Lemma dict_get_update_dict {V} (k : string) (items d : list (string * V)) :
  NoDup (dict_keys items) ->
  dict_get k (dict_update d items) =
  match dict_get k items with
  | Some v => Some v
  | None => dict_get k d
  end.
Proof.
  unfold dict_update. revert d.
  induction items as [| [k' v'] items IH]; intros d Hnd; [reflexivity |].
  cbn [dict_keys map fst] in Hnd. inversion Hnd as [| ? ? Hnotin Hnd']; subst.
  cbn [fold_left fst snd]. rewrite (IH _ Hnd'). cbn [dict_get].
  rewrite dict_get_set. destruct (String.eqb k k') eqn:E; [| reflexivity].
  apply String.eqb_eq in E. subst k'.
  rewrite (dict_get_absent k items Hnotin). reflexivity.
Qed.

(** X8: what the request body holds under a key.  A generation parameter
    reaches the request unchanged; [messages] holds the conversation
    unless the parameters have a [messages] of their own, which then
    replaces it; the Llama 3 body has [steam = True] on top, whatever the
    parameters say; no other key is sent. *)
Theorem request_body_lookup
    (messages : list pyval) (parameters : list (string * pyval)) (k : string) :
  NoDup (dict_keys parameters) ->
  let sent :=
    match dict_get k parameters with
    | Some v => ok v
    | None => if String.eqb k "messages" then ok (PList messages) else raise KeyError
    end in
  getitem (Mixtral.request_body messages parameters) k = sent /\
  getitem (Llama3.request_body messages parameters) k =
    (if String.eqb k "steam" then ok (PBool true) else sent).
Proof.
  intros Hnd. cbv zeta.
  unfold Mixtral.request_body, Llama3.request_body. cbn [getitem].
  rewrite dict_get_set, (dict_get_update_dict k parameters _ Hnd).
  change (py_dict [("messages", PList messages)]) with [("messages", PList messages)].
  cbn [dict_get].
  destruct (dict_get k parameters) as [v |];
    destruct (String.eqb k "steam"), (String.eqb k "messages"); split; reflexivity.
Qed.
---*---
* _Work required_
Exactly and in full, write out the lines from the one containing "unfold Mixtral.request_body, Llama3.request_body." through the end of the listing.

* _Reply_
  unfold Mixtral.request_body, Llama3.request_body. cbn [getitem].
  rewrite dict_get_set, (dict_get_update_dict k parameters _ Hnd).
  change (py_dict [("messages", PList messages)]) with [("messages", PList messages)].
  cbn [dict_get].
  destruct (dict_get k parameters) as [v |];
    destruct (String.eqb k "steam"), (String.eqb k "messages"); split; reflexivity.
Qed.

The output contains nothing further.